Coasters being paid low wages is a social justice issue and exploiting nature won’t solve that, it just keeps a game of musical chairs going. Wasn’t tourism supposed to solve this problem? Never mind that moving to near zero carbon is going to require massive change to that industry, a conversation we’ve barely begun. Time we started creating sustainable economies and the beauty here is that if we start with a conservation and regenerative ethic, then the jobs created will be more resilient and less impactful. Inherent in that is a fair wage because social and environmental justice go hand in hand.



Monolithic power companies come from neoliberal, money-grabbing, trickle-down theories. As others have pointed out, there is plenty of scope for wind power on the Coast. Best case scenario is to create generation systems that are quake and climate resilient and that feed into the local economy.

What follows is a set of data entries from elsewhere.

(** X19. The KPI cards add up: the non-compliant count is the red count
    plus the amber count, and no card exceeds the total. *)
Theorem kpiStats_add_up baseAssets :
  let k := kpiStats baseAssets in
  nonCompliantAssets k = redAssets k + amberAssets k
  /\ nonCompliantAssets k <= totalAssets k
  /\ assetsWithOpenIssues k <= totalAssets k
  /\ outOfServiceQuarantined k <= totalAssets k
  /\ (totalAssets k = 0 -> baseAssets = []).
Proof.
  cbn. split; [|split; [|split; [|split]]]; try apply filter_length_le.
  - induction baseAssets as [|a l IH]; cbn; [reflexivity|].
    destruct (Assets.complianceRAG a); cbn; lia.
  - destruct baseAssets; [reflexivity|discriminate].
Qed.

End AssetsPageFacts.

Module PMSchedulesFacts.
Import ListFilters PMSchedules.

(** X20. The two quick-filter boxes of the PM list show what their handlers
    did: after [handleHideWeekly] the hide-weekly box is checked exactly
    when it was ticked, after [handleShowSafetyStatutoryOnly] likewise, and
    each handler leaves every other filter key as it was. *)
Theorem quick_filters_round_trip checked (filters : gmap string FilterValue) :
  isHidingWeekly (handleHideWeekly checked filters) = checked
  /\ isSafetyStatutoryOnly (handleShowSafetyStatutoryOnly checked filters)
     = checked
  /\ (forall key, key ≠ "frequencyCategory" ->
        handleHideWeekly checked filters !! key = filters !! key)
  /\ (forall key, key ≠ "importanceLevel" ->
        handleShowSafetyStatutoryOnly checked filters !! key = filters !! key).
Proof.
  split; [|split; [|split]].
  - destruct checked; unfold isHidingWeekly, handleHideWeekly.
    + change (List.filter _ allFrequencies)
        with ["Daily"; "Monthly"; "Quarterly"; "6-Monthly"; "Annual"].
      rewrite ListFiltersFacts.handleFilterChange_many,
        ListFiltersFacts.selectOf_insert. reflexivity.
    + unfold handleFilterChange.
      rewrite ListFiltersFacts.selectOf_delete. reflexivity.
  - destruct checked;
      unfold isSafetyStatutoryOnly, handleShowSafetyStatutoryOnly.
    + rewrite ListFiltersFacts.handleFilterChange_many,
        ListFiltersFacts.selectOf_insert. reflexivity.
    + unfold handleFilterChange.
      rewrite ListFiltersFacts.selectOf_delete. reflexivity.
  - intros key Hne. destruct checked; unfold handleHideWeekly;
      apply ListFiltersFacts.handleFilterChange_other; exact Hne.
  - intros key Hne. destruct checked; unfold handleShowSafetyStatutoryOnly;
      apply ListFiltersFacts.handleFilterChange_other; exact Hne.
Qed.

End PMSchedulesFacts.

Module BulkHandlerFacts.
Import Assets.

Lemma applyAssetPatch_twice a u :
  applyAssetPatch (applyAssetPatch a u) u = applyAssetPatch a u.
Proof.
  destruct a, u as [[o|] [l|]]; reflexivity.
Qed.

(** What the loop leaves under an id: the asset it found there, updated if
    the id is among those processed and the update was accepted. *)
Lemma bulkLoop_store validate ids updates :
  forall (store : gmap string Asset) acc i,
    snd (bulkLoop validate ids updates store acc) !! i
    = match store !! i, resolveUpdates validate updates with
      | Some a, inr u =>
          Some (if bool_decide (i ∈ ids) then applyAssetPatch a u else a)
      | o, _ => o
      end.
Proof.
  induction ids as [|j rest IH]; intros store acc i.
  - cbn. rewrite bool_decide_eq_false_2 by apply not_elem_of_nil.
    destruct (store !! i), (resolveUpdates validate updates); reflexivity.
  - cbn [bulkLoop]. destruct (store !! j) as [b|] eqn:Ej.
    + destruct (resolveUpdates validate updates) as [why|u] eqn:Er.
      * rewrite IH. destruct (store !! i); reflexivity.
      * rewrite IH. destruct (decide (j = i)) as [->|Hne].
        -- rewrite lookup_insert_eq, Ej.
           rewrite (bool_decide_eq_true_2 (i ∈ i :: rest))
             by (left; reflexivity).
           destruct (bool_decide (i ∈ rest));
             rewrite ?applyAssetPatch_twice; reflexivity.
        -- rewrite lookup_insert_ne by exact Hne.
           destruct (store !! i) as [a|]; [|reflexivity].
           f_equal. rewrite (bool_decide_ext (i ∈ j :: rest) (i ∈ rest));
             [reflexivity|]. rewrite elem_of_cons. intuition congruence.
    + rewrite IH. destruct (decide (j = i)) as [->|Hne].
      * rewrite Ej. reflexivity.
      * destruct (store !! i) as [a|]; [|reflexivity].
        destruct (resolveUpdates validate updates); [reflexivity|].
        f_equal. rewrite (bool_decide_ext (i ∈ j :: rest) (i ∈ rest));
             [reflexivity|]. rewrite elem_of_cons. intuition congruence.
Qed.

While I think there is probably potential for small scale, local hydro generation in specific places in NZ, I think we are past being able to enslave rivers simply in the pursuit of more growth. The problem is the growth itself coupled with the idea that somehow life will end if humans don’t keep expanding, when the truth is exactly the opposite.

 

Postscript: Speaking of conservation, now that we have a somewhat less neoliberal government perhaps we can take a long hard look at the Department of Conservation and why it is aligned with and actively supports development within the conservation estate.

In return for the concession, Westpower would have paid DoC a market fee set at 6 per cent of gross revenue annually.